日本では仏教徒が大多数を占めており、仏式のお墓を目にする機会は多いかと思います。一方で、世界では最大の宗教であるキリスト教のお墓は、日本ではあまり目にする機会がなく、情報も少ないのではないでしょうか。そこで今回は「キリスト教と仏教のお墓の違い」と題し、キリスト教のお墓の特徴を紹介いたします。
お墓に対する考え方
キリスト教と仏教、それぞれのお墓を比べると、墓石の形や納骨方法など様々な部分に違いがありますが、それ以前にお墓に対する考え方が大きく違います。
仏教では、故人やご先祖様を供養するためにお墓を建てます。
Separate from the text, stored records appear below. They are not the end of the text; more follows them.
Lemma command_of_bytes_command_bytes c :
  List.length (ac_device_id c) = 32%nat → List.length (ac_topic c) = 32%nat →
  List.length (ac_reserved c) = 3%nat → is_u32 (ac_amino_id c) → is_s32 (ac_payload_i32 c) →
  command_of_bytes (command_bytes c) = c.
Proof.
  intros H1 H2 H3 Ha Hp. unfold command_of_bytes, command_bytes.
  destruct c as [d t a ty r i].
  cbn [ac_device_id ac_topic ac_amino_id ac_payload_type ac_reserved ac_payload_i32] in *.
  rewrite (slice_app_here d) by done.
  rewrite !(slice_app_skip d) by (rewrite H1; lia). rewrite H1. cbn [Nat.sub].
  rewrite slice_app_here by done.
  rewrite !(slice_app_skip t) by (rewrite H2; lia). rewrite H2. cbn [Nat.sub].
  rewrite slice_app_here by done.
  rewrite !(slice_app_skip (le32 a)) by (simpl; lia). cbn [List.length le32 Nat.sub].
  rewrite app_nth2, H1 by (rewrite H1; lia). cbn [Nat.sub].
  rewrite app_nth2, H2 by (rewrite H2; lia). cbn [Nat.sub].
  rewrite app_nth2 by (simpl; lia). cbn [List.length le32 Nat.sub nth app].
  change (ty :: r ++ le32 (u32 i)) with ([ty] ++ r ++ le32 (u32 i)).
  rewrite !(slice_app_skip [ty] (r ++ _)) by (simpl; lia). cbn [List.length Nat.sub].
  rewrite slice_app_here by done.
  rewrite (slice_app_skip r) by (rewrite H3; lia). rewrite H3. cbn [Nat.sub].
  rewrite slice_all by done.
  rewrite <- (app_nil_r (le32 a)), <- (app_nil_r (le32 (u32 i))).
  rewrite !of_le32_le32 by (done || apply u32_range). by rewrite s32_u32.
Qed.
(* ===== verification/Capsule_pill.v ===== *)
(** * Capsule pill: the signed part of an action pill

    [action_pill/capsule_pill/capsule_pill.c].  A capsule carries validity,
    network, nonce, the hash of the encrypted active substance and the issuer's
    signature.  The signature and the replay digest cover explicit lists of
    bytes, fed to SHA-256 field by field.  The [uint8_t] fields that hold
    enumerators are kept as the bytes they are. *)

From S2P Require Import Prelude Bytes Crypto Amino_acids Active_substance.

Definition CAPSULE_PILL_VERSION : Z := 3.
Definition CAPSULE_PILL_NONCE_LEN : nat := 16.
Definition CAPSULE_PILL_NETWORK_ID_LEN : nat := 16.
Definition CAPSULE_PILL_ISSUER_KEY_ID_LEN : nat := 16.
Definition CAPSULE_PILL_SIGNATURE_MAX_LEN : nat := 96.
Definition CAPSULE_PILL_DIGEST_LEN : nat := 32.

(** ** Data *)
Definition CAPSULE_PILL_ACTION_UNKNOWN : Z := 0.
Definition CAPSULE_PILL_ACTION_MQTT : Z := 1.
Definition CAPSULE_PILL_ACTION_GPIO : Z := 2.
Definition CAPSULE_PILL_ACTION_POLICY : Z := 3.
Definition CAPSULE_PILL_SIGNATURE_NONE : Z := 0.
Definition CAPSULE_PILL_SIGNATURE_ECDSA_SHA256_DER : Z := 1.

Record capsule_pill := mk_capsule_pill {
  cp_version : Z;
  cp_flags : Z;
  cp_action_class : Z;
  cp_reserved0 : Z;
  cp_issued_ms : Z;
  cp_expires_ms : Z;
  cp_network_id : bytes;
  cp_nonce : bytes;
  cp_active_hash : bytes;
  cp_issuer_key_id : bytes;
  cp_signature_alg : Z;
  cp_signature_len : Z;
  cp_reserved1 : bytes;
  cp_signature : bytes
}.
#[export] Instance capsule_pill_settable : Settable capsule_pill := fun r =>
  mk_capsule_pill (cp_version r) (cp_flags r) (cp_action_class r) (cp_reserved0 r)
    (cp_issued_ms r) (cp_expires_ms r) (cp_network_id r) (cp_nonce r) (cp_active_hash r)
    (cp_issuer_key_id r) (cp_signature_alg r) (cp_signature_len r) (cp_reserved1 r)
    (cp_signature r).
(** ** Properties *)

(** C18: what was saved is what is loaded, and listeners hear of it: after a
    successful save of a current configuration every load gives that very
    configuration, no other key of the flash has changed, and the bus got the
    event that names its zone and policy version; and after an erase a load
    gives the factory defaults with a fresh guardian identifier. *)
Theorem config_store_roundtrip {N : Type} `{NL : NvsLaws N} `{QE : Queue zg_event}
    timer_us random c out (w w' : config_world N) :
  config_sized c → config_current c →
  config_store_save timer_us (Some c) w = (w', ESP_OK) →
  (config_store_load random (Some out) w').1.2 = ESP_OK ∧
  (config_store_load random (Some out) w').2 = Some c ∧
  (∀ ns key, (ns, key) ≠ (NVS_NS, NVS_KEY) → nvs_lookup (cw_nvs w') ns key = nvs_lookup (cw_nvs w) ns key) ∧
  cw_bus w' = (event_bus_publish (Some (config_saved_event c)) timer_us (cw_bus w)).1 ∧
  ∀ w'', config_store_erase w' = (w'', ESP_OK) →
    (config_store_load random (Some out) w'').1.2 = ESP_ERR_NOT_FOUND ∧
    (config_store_load random (Some out) w'').2 = config_store_set_defaults random (Some out).
Proof.
  intros Hs Hc Hsave. destruct (config_save_stores _ _ _ _ Hsave) as (_ & Hi & Hst & Hother & Hb).
  destruct (config_load_stored random out w' c Hi Hs Hc Hst) as [w1 ->].
  split_and!; try done. intros w'' He.
  destruct (config_erase_clears _ _ _ Hst He) as [Hi'' Hn].
  by destruct (config_load_missing random out w'' Hi'' Hn) as [w2 ->].
Qed.

(** *** Witness *)
Definition witness_config : zoneguard_config :=
  (default config_zero (config_store_set_defaults 3735928559 (Some config_zero))) <| zc_policy_version := 9 |>.
Definition witness_config_world : config_world nvs_map (QE := list_queue) :=
  mk_config_world true {[ (lit "ribosome", lit "table") := [1; 2; 3] ]} (event_bus_init true eb_boot).1.
Definition witness_saved : config_world nvs_map (QE := list_queue) :=
  (config_store_save 8000000 (Some witness_config) witness_config_world).1.

Lemma witness_config_sized : config_sized witness_config.
Proof.
  split.
  - repeat constructor.
  - by forall_compute.
  - by forall_compute.
Qed.

Lemma config_store_roundtrip_witness :
  (config_store_load 7 (Some config_zero) witness_saved).2 = Some witness_config.
Proof.
  refine (proj1 (proj2 (config_store_roundtrip 8000000 7 witness_config config_zero witness_config_world
    witness_saved witness_config_sized _ _))).
  - done.
  - apply pair_named. vm_compute. reflexivity.
Defined.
キリスト教には、大きく分けてプロテスタントとカトリックという宗派がありますが、どちらの宗派も、故人に思いを馳せるための「記念碑」という意味合いでお墓を建てます。キリスト教にとって死は「新たな人生の始まり」とされ、死後、魂は地上に留まることなく「天国に召される」「神の元へ凱旋する」と考えるためです。
また、先祖代々受け継がれていく日本の仏教のお墓と違い、キリスト教では1人で1つのお墓が基本となり、信仰対象となる三位一体の神ヤハウェ、イエス・キリスト、聖霊に祈りを捧げるのみで供養という概念はありません。
キリスト教での埋葬の方法
キリスト教のお墓は「石棺型」と「焼骨型」に分かれます。
石棺型
その名の通り墓石自体が遺体を納める棺になっているものです。
この墓石には遺体を火葬せずに「エンバーミング」という技法を施してから埋葬します。「エンバーミング」とは遺体を衛生的に修復保全し、長期保存を可能とするため技法で、土葬が主流のアメリカやカナダ、ヨーロッパでは一般的なものです。
ただ、日本では衛生上の問題で火葬が必要な場合が一般的で、土葬を行う場合は、地方自治体への確認、更には霊園への確認が必要です。ただ、衛生上の問題から許可がおりない場合が多いため、故人が土葬を希望されても叶わない場合があることを理解しておく必要があるでしょう。
焼骨型
焼骨型は日本の一般のお墓と同じように火葬した遺骨を埋葬するものです。地域によっては、骨壺で埋葬する場合と、骨壺から遺骨を出して直接土に埋める場合があります。
なぜ土葬が主流なのか?
キリスト教では、この世にはやがて終りがきて、すべての人間が最後の審判にかけられるという思想があり、この最後の審判の日に故人の魂は肉体に戻り復活すると考えられています。火葬により肉体を焼いてしまうと、戻るべき肉体が亡くなってしまうため、肉体を残す土葬という手段がとられるのです。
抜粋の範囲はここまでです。